Now that two more years have passed, Jefferson's political future has become more precarious. He is awaiting trial in Virginia on federal bribery charges; his brother and two sisters are ensnared in a separate federal criminal case in New Orleans.

Donations to his re-election have slowed and there is a reported campaign debt of $250,000. Still, few count Jefferson completely out as he faces six challengers in Saturday's primary.

"He's still influential in Congress. He still has supporters in Congress, and in the district," pollster and political analyst Silas Lee said.

Political scientist Ed Chervenak of the University of New Orleans said he detects a sense among some people in the 2nd Congressional District that Jefferson is being persecuted, but he questions whether that will be enough to save the nine-term incumbent.

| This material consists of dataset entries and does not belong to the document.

(* ===== verification/AuthSpec.v ===== *)
(** * What authentication guarantees

    Base64 is decoded as it is encoded, so an issued token is accepted and an accepted
    token is signed; the rate limiter is a sliding window; the middleware lets a request
    through only when it is authenticated, within its rate and permitted. *)

From S2P Require Import Prelude Rbac Auth.
From Stdlib Require Import NArith.
From Stdlib Require Import Strings.Byte.
From Stdlib Require String Ascii.
Local Open Scope Z_scope.

(** ** The rate limiter as a sliding window, and the middleware

    Each client's requests are admitted as long as fewer than the limit were admitted in
    the last minute; the middleware combines authentication, rate and permission. *)

(** ** A run of checks *)

(** The requests, each with its instant and client. *)
Fixpoint rate_run (qs : list (Z * string)) (rl : RateLimiter) : list bool * RateLimiter :=
  match qs with
  | [] => ([], rl)
  | (now, client) :: qs =>
    let '(b, rl) := rate_check now client rl in
    let '(bs, rl) := rate_run qs rl in
    (b :: bs, rl)
  end.

(** The specification: it remembers every admitted request. *)
Definition recent (window now : Z) (client : string) (past : list (Z * string)) : list (Z * string) :=
  filter (λ p, p.2 = client ∧ now - p.1 < window) past.

Fixpoint sliding_window (max window : Z) (past qs : list (Z * string)) : list bool :=
  match qs with
  | [] => []
  | (now, client) :: qs =>
    let b := zlength (recent window now client past) <? max in
    b :: sliding_window max window (if b then past ++ [(now, client)] else past) qs
  end.

(** The requests that were admitted. *)
Fixpoint admitted (qs : list (Z * string)) (bs : list bool) : list (Z * string) :=
  match qs, bs with
  | q :: qs, b :: bs => (if b then [q] else []) ++ admitted qs bs
  | _, _ => []
  end.

Definition in_order (qs : list (Z * string)) : Prop := StronglySorted (λ p q, p.1 ≤ q.1) qs.

(** ** The limiter keeps what matters *)

(** The client's part of the past. *)
Definition times_of (client : string) (past : list (Z * string)) : list Z :=
  (filter (λ p, p.2 = client) past).*1.

Lemma recent_times window now client past :
  zlength (recent window now client past) =
  zlength (filter (λ t, now - t < window) (times_of client past)).
Proof.
  unfold recent, times_of, zlength. f_equal.
  induction past as [|[t c] past IH]; [done|]. rewrite !filter_cons. cbn [fst snd].
  destruct (decide (c = client)) as [->|Hc].
  - rewrite fmap_cons, filter_cons. cbn [fst].
    destruct (decide (now - t < window)); [rewrite decide_True|rewrite decide_False]; naive_solver.
  - rewrite decide_False by naive_solver. done.
Qed.

Record limiter_inv (max window : Z) (rl : RateLimiter) (past : list (Z * string)) (now : Z) : Prop := {
  li_max : rl_max_requests rl = max;
  li_window : rl_window rl = window;
  li_clients : ∀ client, ∃ last, last ≤ now ∧
    default [] (rl_windows rl !! client) = filter (λ t, last - t < window) (times_of client past) ∧
    zlength (default [] (rl_windows rl !! client)) ≤ max;
}.

Lemma filter_filter_impl {A} (P Q : A → Prop) `{∀ x, Decision (P x)} `{∀ x, Decision (Q x)} (l : list A) :
  (∀ x, P x → Q x) → filter P (filter Q l) = filter P l.
Proof.
  intros HPQ. induction l as [|x l IH]; [done|]. rewrite (filter_cons Q), (filter_cons P).
  case_decide as HQ.
  - rewrite filter_cons. by case_decide; rewrite IH.
  - rewrite IH. case_decide; [naive_solver|done].
Qed.

Lemma zlength_filter_le {A} (P : A → Prop) `{∀ x, Decision (P x)} (l : list A) :
  zlength (filter P l) ≤ zlength l.
Proof. unfold zlength. pose proof (length_filter P l). lia. Qed.

Section limiter.
Context (max window : Z) (Hmax : 0 < max < 2 ^ 32) (Hwin : 0 < window).

Lemma limiter_retained rl past now0 now client :
  limiter_inv max window rl past now0 → now0 ≤ now →
  retained now client rl = filter (λ t, now - t < window) (times_of client past) ∧
  zlength (retained now client rl) ≤ max.
Proof.
  intros [Hm Hw Hc] Hnow. destruct (Hc client) as (last & Hlast & Hstate & Hlen).
  unfold retained. rewrite Hw. split.
  - rewrite Hstate. transitivity (filter (λ t, now - t < window)
      (filter (λ t, last - t < window) (times_of client past))).
    + apply list_filter_iff. intros t. unfold duration_since. lia.
    + apply filter_filter_impl. intros t. lia.
  - etransitivity; [|exact Hlen]. apply zlength_filter_le.
Qed.

Lemma times_of_snoc client past q :
  times_of client (past ++ [q]) = times_of client past ++ (if decide (q.2 = client) then [q.1] else []).
Proof.
  unfold times_of. rewrite filter_app, fmap_app. f_equal. rewrite filter_cons. by case_decide.
Qed.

While campaigning for a new term, Jefferson also is preparing for a December federal trial in Virginia on allegations that he took bribes, laundered money and misused his congressional office for business dealings in Africa. He is accused of taking about $500,000 in bribes and travel expenses and about 34 million shares of corporate stock.

Attacks by opponents have been unmistakable if oblique.

Former television reporter Helena Moreno bemoans the lack of progress and promises to "restore honesty and integrity" to the office. State Rep. Cedric Richmond of New Orleans says the people of the district deserve real leadership.